Through it all, there was a sense that God was moving, that the infection that had been pervading my soul was being slowly extracted, not as quickly as the infection that had been yanked out with the tooth, but it was being extracted nonetheless.

And it didn’t stop there. I encountered Henri Nouwen’s book The Way of the Heart and was blown away by what I found there:

The struggle is real because the danger is real. It is the danger of living the whole of our life as one long defense against the reality of our condition, one restless effort to convince ourselves of our virtuousness…

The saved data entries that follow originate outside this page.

(* ================================================================== *)
(** * The [Hanoi] template and its instances                           *)
(* ================================================================== *)

(** [int moves = 0; int previous = 2;] over the board that is passed in. *)
Definition init_state (t : HanoiTower) : State :=
  {| tower := t; previous := 2; moves := 0; history := [] |}.

(** One pass through the body of the outer loop: the call of [move] (the
    template argument, [Odd] or [Even]) and the cascade after it.  Every
    path through the body, a [continue] or the end of the block, leads back
    to the condition of the loop. *)
Definition Hanoi_body (move : State -> State) (st : State) : State :=
  let st1 := move st in
  match first_success Hanoi_candidates st1 with
  | Some st2 => st2
  | None => st1
  end.

(** The outer [while (tower[2].size() != disks_count)] loop.  It need not
    end on an arbitrary board, so [fuel] bounds the number of times its
    condition is evaluated; [None] means the bound was reached. *)
Fixpoint Hanoi_loop (move : State -> State) (disks_count : nat)
    (fuel : nat) (st : State) : option State :=
  match fuel with
  | O => None
  | S fuel' =>
      if (length (peg2 (tower st)) =? disks_count)%nat then Some st
      else Hanoi_loop move disks_count fuel' (Hanoi_body move st)
  end.

(** Decimal output of [operator<<] for integers. *)
Definition show_Z (z : Z) : String.string :=
  DecimalString.NilZero.string_of_int (Z.to_int z).

(** The line that the [Hanoi] template prints. *)
Definition report (disks_count : nat) (st : State) : string :=
  String.append (show_Z (Z.of_nat disks_count))
    (String.append " disks done in "%string
       (String.append (show_Z (moves st)) " moves"%string)).

(** [Hanoi(tower, move)]: the final state and the line written to
    [std::cout]. *)
Definition Hanoi_with (move : State -> State) (t : HanoiTower) (fuel : nat)
  : option (State * String.string) :=
  let disks_count := length (peg0 t) in
  match Hanoi_loop move disks_count fuel (init_state t) with
  | Some st => Some (st, report disks_count st)
  | None => None
  end.

(** [Hanoi(tower)]: [tower[0].size() & 1] selects the instance. *)
Definition Hanoi (t : HanoiTower) (fuel : nat) : option (State * String.string) :=
  if Nat.odd (length (peg0 t)) then Hanoi_with Odd t fuel
  else Hanoi_with Even t fuel.

(** The board that [main] builds: [{ InitTower(disks_count), {}, {} }]. *)
Definition start_tower (disks_count : Z) : HanoiTower :=
  mkHanoiTower (InitTower disks_count) [] [].

(* ================================================================== *)
(** * The command line                                                 *)
(* ================================================================== *)

Definition is_space (c : Ascii.ascii) : bool :=
  let n := Ascii.nat_of_ascii c in
  ((n =? 32) || ((9 <=? n) && (n <=? 13)))%nat.

Fixpoint skip_spaces (s : String.string) : String.string :=
  match s with
  | String.String c r => if is_space c then skip_spaces r else s
  | String.EmptyString => s
  end.

Definition digit_of (c : Ascii.ascii) : option Z :=
  let n := Ascii.nat_of_ascii c in
  if ((48 <=? n) && (n <=? 57))%nat then Some (Z.of_nat (n - 48)) else None.

(** The longest prefix of decimal digits, as a number; [None] when the
    prefix is empty. *)
Fixpoint read_digits (s : String.string) (acc : option Z) : option Z :=
  match s with
  | String.String c r =>
      match digit_of c with
      | Some d =>
          read_digits r (Some (10 * match acc with Some a => a | None => 0 end + d))
      | None => acc
      end
  | String.EmptyString => acc
  end.
(** * Payment gateway relay: the [/pay] pipeline of [src/index.js]

    A shallow embedding of the request handler and its helpers
    ([generateTransactionID], [getNetworkBankCode], [authenticate],
    [performNameEnquiry], [processCollection] and the [app.post('/pay')]
    callback), followed by the properties of the specification and by
    further properties of the code.

    The handler talks to three upstream endpoints and to a record store.
    Their behaviour is not part of the program: it is the [World] every
    theorem quantifies over.  What the program does with the answers is
    computed by the definitions below.

    - An upstream call resolves, is rejected with a response, or fails
      without one, as axios reports it.
    - A call to the store is carried out or rejected with an error; a
      rejected call leaves the table as it was.
    - Every call settles.  The source sets no timeout, and a call that
      never returns leaves the request unanswered: that is outside the
      model.  The theorems say what a run does once its calls have
      settled; none of them says that every request is answered.
    - Awaited steps run one after the other, so a run is a state
      transformer; every observable step is appended to a trace.  Console
      output is kept by its label only.
    - One request at a time: the table is touched by this handler only
      while it runs. *)

From Stdlib Require Import ZArith NArith Ascii String List Bool Lia.
From stdpp Require Import base option gmap strings list fin_maps pretty.
Import ListNotations.

Local Open Scope string_scope.
Local Open Scope Z_scope.

Set Warnings "-register-all".

(** ** JavaScript values *)

Module JS.

(** A JavaScript number is kept as the decimal it prints as: sign,
    digits [m] and exponent [e] stand for [m * 10^e].  Rounding of long
    literals to binary64 is outside the model, and with it the overflow
    to [Infinity] and the underflow to 0 of literals beyond its range;
    decimals of up to fifteen significant digits within that range are
    represented exactly by this reading. *)
Inductive number : Type :=
| NaN
| Infinity (neg : bool)
| Finite (neg : bool) (m : N) (e : Z).

(** What [express.json()], axios and [JSON.parse] hand to the program:
    JSON data, plus [undefined] for an absent property.  Strings are
    sequences of ASCII characters, and an object lists each of its keys
    once. *)
Inductive value : Type :=
| VUndefined
| VNull
| VBool (b : bool)
| VNum (n : number)
| VStr (s : string)
| VArr (items : list value)
| VObj (fields : list (string * value)).

(** [!!v]: the falsy values are [undefined], [null], [false], [0], [-0],
    [NaN] and the empty string. *)
Definition truthy (v : value) : bool :=
  match v with
  | VUndefined | VNull => false
  | VBool b => b
  | VNum NaN => false
  | VNum (Finite _ m _) => negb (m =? 0)%N
  | VNum (Infinity _) => true
  | VStr s => negb (String.eqb s "")
  | VArr _ | VObj _ => true
  end.

(** [a || b] *)
Definition or_else (a b : value) : value := if truthy a then a else b.

Infix "|||" := or_else (at level 50, left associativity).

Definition nullish (v : value) : bool :=
  match v with VUndefined | VNull => true | _ => false end.

Fixpoint assoc (k : string) (fields : list (string * value)) : option value :=
  match fields with
  | [] => None
  | (k', v) :: rest => if String.eqb k k' then Some v else assoc k rest
  end.

(** Reading property [k] of a value that is neither [null] nor
    [undefined].  Every name this program reads is a plain data key: none
    of them is a property of a string, number, boolean or array, nor one
    inherited from [Object.prototype]. *)
Definition member (v : value) (k : string) : value :=
  match v with
  | VObj fields => default VUndefined (assoc k fields)
  | _ => VUndefined
  end.

(** [v?.k] *)
Definition opt_member (v : value) (k : string) : value :=
  if nullish v then VUndefined else member v k.

(** ** Characters *)

Definition code (c : ascii) : N := N_of_ascii c.

Definition is_digit (c : ascii) : bool := (48 <=? code c)%N && (code c <=? 57)%N.

Definition digit_val (c : ascii) : N := (code c - 48)%N.

(** White space and line terminators of the ASCII range. *)
Definition is_space (c : ascii) : bool :=
  ((9 <=? code c)%N && (code c <=? 13)%N) || (code c =? 32)%N.

Definition upper (c : ascii) : ascii :=
  if (97 <=? code c)%N && (code c <=? 122)%N then ascii_of_N (code c - 32) else c.

(** [String.prototype.toUpperCase] *)
Fixpoint toUpperCase (s : string) : string :=
  match s with
  | EmptyString => EmptyString
  | String c r => String (upper c) (toUpperCase r)
  end.

Fixpoint trimStart (s : string) : string :=
  match s with
  | String c r => if is_space c then trimStart r else s
  | EmptyString => EmptyString
  end.

(** Drops trailing white space: a character is kept when it is not a
    space or when something is kept after it. *)
Fixpoint trimEnd (s : string) : string :=
  match s with
  | EmptyString => EmptyString
  | String c r =>
      match trimEnd r with
      | EmptyString => if is_space c then EmptyString else String c EmptyString
      | r' => String c r'
      end
  end.

(** [String.prototype.trim] *)
Definition trim (s : string) : string := trimEnd (trimStart s).

(** ** Numbers and text *)

Fixpoint strip_zeros (fuel : nat) (m : N) (e : Z) : N * Z :=
  match fuel with
  | O => (m, e)
  | S fuel' =>
      if (m =? 0)%N then (0%N, 0)
      else if (m mod 10 =? 0)%N then strip_zeros fuel' (m / 10)%N (e + 1)
      else (m, e)
  end.

(** The shortest digits of [m * 10^e]: no trailing zero in [m]. *)
Definition canon (m : N) (e : Z) : N * Z := strip_zeros (S (N.size_nat m)) m e.

Fixpoint zeros (n : nat) : string :=
  match n with O => "" | S n' => String "0" (zeros n') end.

(** [Number::toString] in radix 10. *)
Definition number_to_string (x : number) : string :=
  match x with
  | NaN => "NaN"
  | Infinity false => "Infinity"
  | Infinity true => "-Infinity"
  | Finite neg m e =>
      let '(s, e') := canon m e in
      if (s =? 0)%N then "0"
      else
        let ds := pretty s in
        let k := Z.of_nat (String.length ds) in
        let n := k + e' in
        (if neg then "-" else "") +:+
        (if (k <=? n) && (n <=? 21) then ds +:+ zeros (Z.to_nat (n - k))
         else if (0 <? n) && (n <=? 21) then
           substring 0 (Z.to_nat n) ds +:+ "." +:+
           substring (Z.to_nat n) (Z.to_nat (k - n)) ds
         else if (-6 <? n) && (n <=? 0) then "0." +:+ zeros (Z.to_nat (- n)) +:+ ds
         else
           let ex := n - 1 in
           let tail := "e" +:+ (if 0 <=? ex then "+" else "-") +:+ pretty (Z.abs ex) in
           match ds with
           | String c EmptyString => String c tail
           | String c rest => String c ("." +:+ rest +:+ tail)
           | EmptyString => tail
           end)
  end.

Definition join_with (sep : string) (parts : list string) : string :=
  match parts with
  | [] => ""
  | p :: rest => fold_left (fun acc q => acc +:+ sep +:+ q) rest p
  end.

Definition has_key (k : string) (fields : list (string * value)) : bool :=
  match assoc k fields with Some _ => true | None => false end.

(** [ToString], as a template literal, [parseFloat] and [parseInt] apply
    it; [None] is the [TypeError] it throws.  An object is converted by
    its [toString] method.  The inherited one prints [[object Object]].
    An own property of that name hides it, and in JSON data its value is
    never a function: the conversion falls back on [valueOf], which,
    inherited or not, yields no primitive either, and throws.  An array
    joins the conversions of its elements, [null] and [undefined] giving
    the empty string, and throws when one of them does. *)
Fixpoint ToString (v : value) : option string :=
  match v with
  | VUndefined => Some "undefined"
  | VNull => Some "null"
  | VBool true => Some "true"
  | VBool false => Some "false"
  | VNum n => Some (number_to_string n)
  | VStr s => Some s
  | VArr items =>
      match
        (fix each (l : list value) : option (list string) :=
           match l with
           | [] => Some []
           | x :: r =>
               match (if nullish x then Some "" else ToString x), each r with
               | Some t, Some ts => Some (t :: ts)
               | _, _ => None
               end
           end) items
      with
      | Some parts => Some (join_with "," parts)
      | None => None
      end
  | VObj fields => if has_key "toString" fields then None else Some "[object Object]"
  end.

(** The message of the [TypeError] of a conversion that fails. *)
Definition cannot_convert : string := "Cannot convert object to primitive value".

(** The word a message uses for a value that is [null] or [undefined]. *)
Definition nullish_text (v : value) : string :=
  match v with VNull => "null" | _ => "undefined" end.

Definition quote_char : ascii := "034"%char.
Definition backslash : ascii := "092"%char.

Definition hex_digit (n : N) : ascii :=
  if (n <? 10)%N then ascii_of_N (48 + n) else ascii_of_N (87 + n).

Definition escape_char (c : ascii) : string :=
  if Ascii.eqb c quote_char then String backslash (String quote_char "")
  else if Ascii.eqb c backslash then String backslash (String backslash "")
  else if (code c =? 8)%N then String backslash "b"
  else if (code c =? 12)%N then String backslash "f"
  else if (code c =? 10)%N then String backslash "n"
  else if (code c =? 13)%N then String backslash "r"
  else if (code c =? 9)%N then String backslash "t"
  else if (code c <? 32)%N then
    String backslash
      ("u00" +:+ String (hex_digit (code c / 16)) (String (hex_digit (code c mod 16)) ""))
  else String c "".

Fixpoint escape (s : string) : string :=
  match s with
  | EmptyString => ""
  | String c r => escape_char c +:+ escape r
  end.

Definition quote (s : string) : string :=
  String quote_char (escape s +:+ String quote_char "").

(** [JSON.stringify(v)]: [None] is the [undefined] it returns for
    [undefined]; inside an object such a property is left out, inside an
    array it prints as [null]. *)
Fixpoint stringify (v : value) : option string :=
  match v with
  | VUndefined => None
  | VNull => Some "null"
  | VBool true => Some "true"
  | VBool false => Some "false"
  | VNum (Finite neg m e) => Some (number_to_string (Finite neg m e))
  | VNum _ => Some "null"
  | VStr s => Some (quote s)
  | VArr items =>
      Some ("[" +:+
        join_with ","
          ((fix each (l : list value) : list string :=
              match l with
              | [] => []
              | x :: r => default "null" (stringify x) :: each r
              end) items) +:+ "]")
  | VObj fields =>
      Some ("{" +:+
        join_with ","
          ((fix each (l : list (string * value)) : list string :=
              match l with
              | [] => []
              | (k, x) :: r =>
                  match stringify x with
                  | Some t => (quote k +:+ ":" +:+ t) :: each r
                  | None => each r
                  end
              end) fields) +:+ "}")
  end.

(** The value of the expression [JSON.stringify(v)]. *)
Definition JSON_stringify (v : value) : value :=
  match stringify v with Some t => VStr t | None => VUndefined end.

(** The text of [JSON.stringify(v)] inside a template literal: the
    conversion of a string or of [undefined] does not throw. *)
Definition JSON_text (v : value) : string :=
  match stringify v with Some t => t | None => "undefined" end.

Fixpoint take_digits (s : string) : string * string :=
  match s with
  | String c r =>
      if is_digit c then let '(ds, rest) := take_digits r in (String c ds, rest)
      else ("", s)
  | EmptyString => ("", "")
  end.

Fixpoint digits_value (acc : N) (ds : string) : N :=
  match ds with
  | EmptyString => acc
  | String c r => digits_value (10 * acc + digit_val c)%N r
  end.

Definition take_sign (s : string) : bool * string :=
  match s with
  | String "-" r => (true, r)
  | String "+" r => (false, r)
  | _ => (false, s)
  end.

Definition exponent_part (s : string) : Z :=
  match s with
  | String c r =>
      if Ascii.eqb c "e" || Ascii.eqb c "E" then
        let '(neg, r') := take_sign r in
        let '(ds, _) := take_digits r' in
        match ds with
        | EmptyString => 0
        | _ => let n := Z.of_N (digits_value 0 ds) in if neg then - n else n
        end
      else 0
  | EmptyString => 0
  end.

(** [parseFloat] on a string: leading white space is skipped and the
    longest prefix that is a decimal literal is read; [NaN] when there is
    none. *)
Definition parseFloat_string (input : string) : number :=
  let '(neg, s) := take_sign (trimStart input) in
  if String.prefix "Infinity" s then Infinity neg
  else
    let '(ip, r1) := take_digits s in
    let '(fp, r2) :=
      match r1 with
      | String c r => if Ascii.eqb c "." then take_digits r else ("", r1)
      | EmptyString => ("", r1)
      end in
    match ip +:+ fp with
    | EmptyString => NaN
    | ds =>
        let '(m, e) :=
          canon (digits_value 0 ds) (exponent_part r2 - Z.of_nat (String.length fp)) in
        Finite neg m e
    end.

(** [parseFloat(v)] converts its argument to a string first; [None] is
    the [TypeError] of that conversion. *)
Definition parseFloat (v : value) : option number :=
  match ToString v with
  | Some s => Some (parseFloat_string s)
  | None => None
  end.
(** * parse_har.py: a HAR reporter, embedded and verified

    The script loads a HAR (HTTP Archive) JSON document, prints the number
    of entries, and prints a block for every entry whose URL looks
    authentication related.  The whole body sits in one [try]/[except].

    The embedding follows the script statement by statement:
    - JSON values as Python holds them after [json.load] (dynamically
      typed, so every subscript can raise);
    - standard output and file opening as a trace of events that the
      program threads through its statements;
    - exceptions as a result type, caught by the single handler.

    Domain of the embedding: characters are code points below 256
    ([Ascii.ascii]), JSON numbers are Python [int]s (no floats), and
    [print] itself never fails.  Exception messages follow CPython 3.11. *)

From Stdlib Require Import String Ascii List ZArith Lia Bool Arith.
From Stdlib Require Import Decimal DecimalString.
Import ListNotations.
Local Open Scope list_scope.
Local Open Scope string_scope.

(** ** JSON values as produced by [json.load] *)

#[warnings="-register-all"]
Inductive json : Type :=
| JNull
| JBool (b : bool)
| JInt (z : Z)
| JStr (s : string)
| JArr (items : list json)
| JObj (members : list (string * json)).

(** A Python [dict] built by [json.load] keeps its keys in document order
    and holds each key once; lookup returns the value bound to the key. *)
Fixpoint assoc (k : string) (m : list (string * json)) : option json :=
  match m with
  | [] => None
  | (k', v) :: m' => if String.eqb k k' then Some v else assoc k m'
  end.

(** ** Exceptions and results *)

(** The exceptions a run can meet, all of them subclasses of [Exception].
    [LoadError] stands for whatever opening, decoding or parsing the file
    raises ([OSError], [UnicodeDecodeError], [json.JSONDecodeError]). *)
Inductive exn : Type :=
| KeyError (key : string)
| TypeError (msg : string)
| AttributeError (msg : string)
| IndexError (msg : string)
| LoadError (msg : string).

Inductive result (A : Type) : Type :=
| Ok (a : A)
| Raise (e : exn).
Arguments Ok {A} a.
Arguments Raise {A} e.

(** ** The Python operations the script applies to JSON values *)

Definition type_name (v : json) : string :=
  match v with
  | JNull => "NoneType"
  | JBool _ => "bool"
  | JInt _ => "int"
  | JStr _ => "str"
  | JArr _ => "list"
  | JObj _ => "dict"
  end.

(** [v[k]] for a string key [k]. *)
Definition subscript (v : json) (k : string) : result json :=
  match v with
  | JObj m =>
      match assoc k m with
      | Some x => Ok x
      | None => Raise (KeyError k)
      end
  | JArr _ => Raise (TypeError "list indices must be integers or slices, not str")
  | JStr _ => Raise (TypeError "string indices must be integers, not 'str'")
  | _ => Raise (TypeError ("'" ++ type_name v ++ "' object is not subscriptable"))
  end.

(** [v.get(k, default)]; [v.get(k)] is [get v k JNull]. *)
Definition get (v : json) (k : string) (default : json) : result json :=
  match v with
  | JObj m =>
      match assoc k m with
      | Some x => Ok x
      | None => Ok default
      end
  | _ => Raise (AttributeError ("'" ++ type_name v ++ "' object has no attribute 'get'"))
  end.

(** Truth value of a JSON value in a condition. *)
Definition truthy (v : json) : bool :=
  match v with
  | JNull => false
  | JBool b => b
  | JInt z => negb (z =? 0)%Z
  | JStr s => negb (String.eqb s "")
  | JArr l => match l with [] => false | _ => true end
  | JObj m => match m with [] => false | _ => true end
  end.

(** Substring test on strings: [needle in hay]. *)
Fixpoint str_in (needle hay : string) : bool :=
  if String.prefix needle hay then true
  else match hay with
       | EmptyString => false
       | String _ hay' => str_in needle hay'
       end.

(** [needle in v] for a string [needle]: substring of a string, element of
    a list, key of a dict. *)
Definition contains (needle : string) (v : json) : result bool :=
  match v with
  | JStr s => Ok (str_in needle s)
  | JArr l =>
      Ok (existsb (fun x => match x with
                            | JStr s => String.eqb needle s
                            | _ => false
                            end) l)
  | JObj m => Ok (existsb (fun kv => String.eqb needle (fst kv)) m)
  | _ => Raise (TypeError ("argument of type '" ++ type_name v ++ "' is not iterable"))
  end.

Fixpoint chars (s : string) : list json :=
  match s with
  | EmptyString => []
  | String c s' => JStr (String c EmptyString) :: chars s'
  end.

(** The items a [for] loop over [v] visits. *)
Definition iter (v : json) : result (list json) :=
  match v with
  | JArr l => Ok l
  | JObj m => Ok (map (fun kv => JStr (fst kv)) m)
  | JStr s => Ok (chars s)
  | _ => Raise (TypeError ("'" ++ type_name v ++ "' object is not iterable"))
  end.

(** [len(v)]. *)
Definition len (v : json) : result nat :=
  match v with
  | JStr s => Ok (String.length s)
  | JArr l => Ok (List.length l)
  | JObj m => Ok (List.length m)
  | _ => Raise (TypeError ("object of type '" ++ type_name v ++ "' has no len()"))
  end.

(** [v[:n]]. *)
Definition slice_to (n : nat) (v : json) : result json :=
  match v with
  | JStr s => Ok (JStr (substring 0 n s))
  | JArr l => Ok (JArr (firstn n l))
  | JObj _ => Raise (TypeError "unhashable type: 'slice'")
  | _ => Raise (TypeError ("'" ++ type_name v ++ "' object is not subscriptable"))
  end.

(** [v >= n] for an integer literal [n]; [bool] is a subtype of [int]. *)
Definition ge_int (v : json) (n : Z) : result bool :=
  match v with
  | JInt z => Ok (n <=? z)%Z
  | JBool b => Ok (n <=? (if b then 1 else 0))%Z
  | _ => Raise (TypeError ("'>=' not supported between instances of '"
                           ++ type_name v ++ "' and 'int'"))
  end.

(** ** Text conversion: [str] and [repr] *)

Definition str_of_Z (z : Z) : string := NilZero.string_of_int (Z.to_int z).
Definition str_of_nat (n : nat) : string := NilZero.string_of_uint (Nat.to_uint n).

Definition hex_digit (n : nat) : ascii :=
  match n with
  | 0 => "0" | 1 => "1" | 2 => "2" | 3 => "3" | 4 => "4"
  | 5 => "5" | 6 => "6" | 7 => "7" | 8 => "8" | 9 => "9"
  | 10 => "a" | 11 => "b" | 12 => "c" | 13 => "d" | 14 => "e"
  | _ => "f"
  end%char.

(** Code points [repr] leaves as they are: the printable ones. *)
Definition printable (n : nat) : bool :=
  (((32 <=? n) && (n <? 127)) || ((161 <=? n) && negb (n =? 173)))%nat.

Definition repr_char (quote : ascii) (c : ascii) : string :=
  let n := nat_of_ascii c in
  if Ascii.eqb c quote || Ascii.eqb c "\"%char then String "\"%char (String c EmptyString)
  else if (n =? 9)%nat then "\t"
  else if (n =? 10)%nat then "\n"
  else if (n =? 13)%nat then "\r"
  else if printable n then String c EmptyString
  else String "\"%char (String "x"%char
         (String (hex_digit (n / 16)) (String (hex_digit (n mod 16)) EmptyString))).

Fixpoint has_char (c : ascii) (s : string) : bool :=
  match s with
  | EmptyString => false
  | String c' s' => Ascii.eqb c c' || has_char c s'
  end.

Definition squote : ascii := "'"%char.
Definition dquote : ascii := ascii_of_nat 34.

Fixpoint repr_chars (quote : ascii) (s : string) : string :=
  match s with
  | EmptyString => EmptyString
  | String c s' => repr_char quote c ++ repr_chars quote s'
  end.

(** [repr] of a string: single quotes unless the string holds a single
    quote and no double quote. *)
Definition repr_str (s : string) : string :=
  let quote := if has_char squote s && negb (has_char dquote s) then dquote else squote in
  String quote (repr_chars quote s ++ String quote EmptyString).

Fixpoint join (sep : string) (l : list string) : string :=
  match l with
  | [] => ""
  | [x] => x
  | x :: l' => x ++ sep ++ join sep l'
  end.

Fixpoint repr (v : json) : string :=
  match v with
  | JNull => "None"
  | JBool true => "True"
  | JBool false => "False"
  | JInt z => str_of_Z z
  | JStr s => repr_str s
  | JArr l => "[" ++ join ", " (map repr l) ++ "]"
  | JObj m =>
      "{" ++ join ", " (map (fun kv => repr_str (fst kv) ++ ": " ++ repr (snd kv)) m) ++ "}"
  end.

(** What a replacement field [{v}] of an f-string inserts. *)
Definition str (v : json) : string :=
  match v with
  | JStr s => s
  | _ => repr v
  end.

(** [str(e)] for a caught exception. *)
Definition exn_str (e : exn) : string :=
  match e with
  | KeyError k => repr_str k
  | TypeError m => m
  | AttributeError m => m
  | IndexError m => m
  | LoadError m => m
  end.

(** ** Effects: the trace of a run and the statement monad *)

(** What a run does to the outside world, in order. *)
Inductive event : Type :=
| Open (path : string)
| Print (line : string).

Definition trace := list event.

(** A statement takes the trace so far and returns the extended trace with
    either a value or the exception that stopped it. *)
Definition M (A : Type) : Type := trace -> trace * result A.

Definition ret {A : Type} (a : A) : M A := fun t => (t, Ok a).

Definition lift {A : Type} (r : result A) : M A := fun t => (t, r).

Definition bind {A B : Type} (m : M A) (f : A -> M B) : M B :=
  fun t =>
    match m t with
    | (t', Ok a) => f a t'
    | (t', Raise e) => (t', Raise e)
    end.

Notation "x <- m ;; k" := (bind m (fun x => k))
  (at level 61, m at next level, right associativity).
Notation "m ;; k" := (bind m (fun _ => k))
  (at level 61, right associativity).

(** [print(s)]: one more line on standard output. *)
Definition print (s : string) : M unit := fun t => ((t ++ [Print s])%list, Ok tt).

(** [for x in xs: body]. *)
Fixpoint for_each {A : Type} (body : A -> M unit) (xs : list A) : M unit :=
  match xs with
  | [] => ret tt
  | x :: xs' => body x ;; for_each body xs'
  end.

(** [a or b] on conditions that can raise: [b] runs only when [a] is false. *)
Definition or_else (a b : M bool) : M bool :=
  x <- a ;; if x then ret true else b.

(** [try: body  except Exception as e: handler e]. *)
Definition try_except (body : M unit) (handler : exn -> M unit) : M unit :=
  fun t =>
    match body t with
    | (t', Ok _) => (t', Ok tt)
    | (t', Raise e) => handler e t'
    end.

(** What the script takes from the interpreter and the machine: reading a
    file as text (it can fail to open or to decode) and [json.loads]. *)
Record runtime : Type := {
  read_text : string -> result string;
  json_loads : string -> result json
}.

(** [with open(file_path, 'r') as f: har_data = json.load(f)]. *)
Definition load (rt : runtime) (file_path : string) : M json :=
  fun t =>
    ((t ++ [Open file_path])%list,
     match read_text rt file_path with
     | Ok text => json_loads rt text
     | Raise e => Raise e
     end).

(** ** The script *)

Definition separator : string := Eval cbv in string_of_list_ascii (repeat "-"%char 80).

(** Line 19: the filter for relevant URLs. *)
Definition is_relevant (url : json) : M bool :=
  or_else (lift (contains "api/auth" url))
    (or_else (lift (contains "api/oauth" url))
       (lift (contains "callback" url))).

Definition print_pair (pair : json) : M unit :=
  name <- lift (subscript pair "name") ;;
  value <- lift (subscript pair "value") ;;
  print ("  " ++ str name ++ ": " ++ str value).

(** Lines 26-28. *)
Definition print_headers (request : json) : M unit :=
  print "Headers:" ;;
  headers <- lift (subscript request "headers") ;;
  items <- lift (iter headers) ;;
  for_each print_pair items.

(** Lines 32-35. *)
Definition print_query_params (request : json) : M unit :=
  qs <- lift (get request "queryString" JNull) ;;
  if truthy qs then
    print "Query Params:" ;;
    params <- lift (subscript request "queryString") ;;
    items <- lift (iter params) ;;
    for_each print_pair items
  else ret tt.

(** Line 39: the condition
    [content.get('mimeType') and 'application/json' in content['mimeType']]. *)
Definition is_json_content (content : json) : M bool :=
  mime <- lift (get content "mimeType" JNull) ;;
  if truthy mime then
    mime' <- lift (subscript content "mimeType") ;;
    lift (contains "application/json" mime')
  else ret false.

(** Lines 38-46. *)
Definition print_response_content (response : json) : M unit :=
  content <- lift (subscript response "content") ;;
  is_json <- is_json_content content ;;
  if is_json then
    text <- lift (get content "text" (JStr "")) ;;
    n <- lift (len text) ;;
    if (n <? 1000)%nat then print ("Response Body: " ++ str text)
    else
      head <- lift (slice_to 200 text) ;;
      print ("Response Body (truncated): " ++ str head ++ "...")
  else
    status <- lift (subscript response "status") ;;
    is_error <- lift (ge_int status 400) ;;
    if is_error then
      text <- lift (get content "text" (JStr "")) ;;
      head <- lift (slice_to 500 text) ;;
      print ("Error Response Body: " ++ str head)
    else ret tt.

The encounter with Christ does not take place before, after, or beyond the struggle with our false self and its demons. No, it is precisely in the midst of this struggle that our Lord comes to us…

Only in the context of grace can we face our sin; only in the place of healing do we dare to show our wounds; only with a single-minded attention to Christ can we give up our clinging fears and face our own true nature.

This is a journey. In reality, it’s a journey I’ve been on for quite some time. I’ve taken a number of detours, and I’ve circled the same area more than once. But it feels so good to once again take in the richness of the written word, to delight in Niequist’s essays on life, friendship and food, to be touched to the core by Nouwen’s wise, insightful counsel that seems meant just for me.

Words. Words of life, words of hope, words spoken by friends, words penned by strangers and set to music or placed in print.

Words all used by God.

I’m taking them in again—in part due to an infected tooth—and I am so immensely grateful.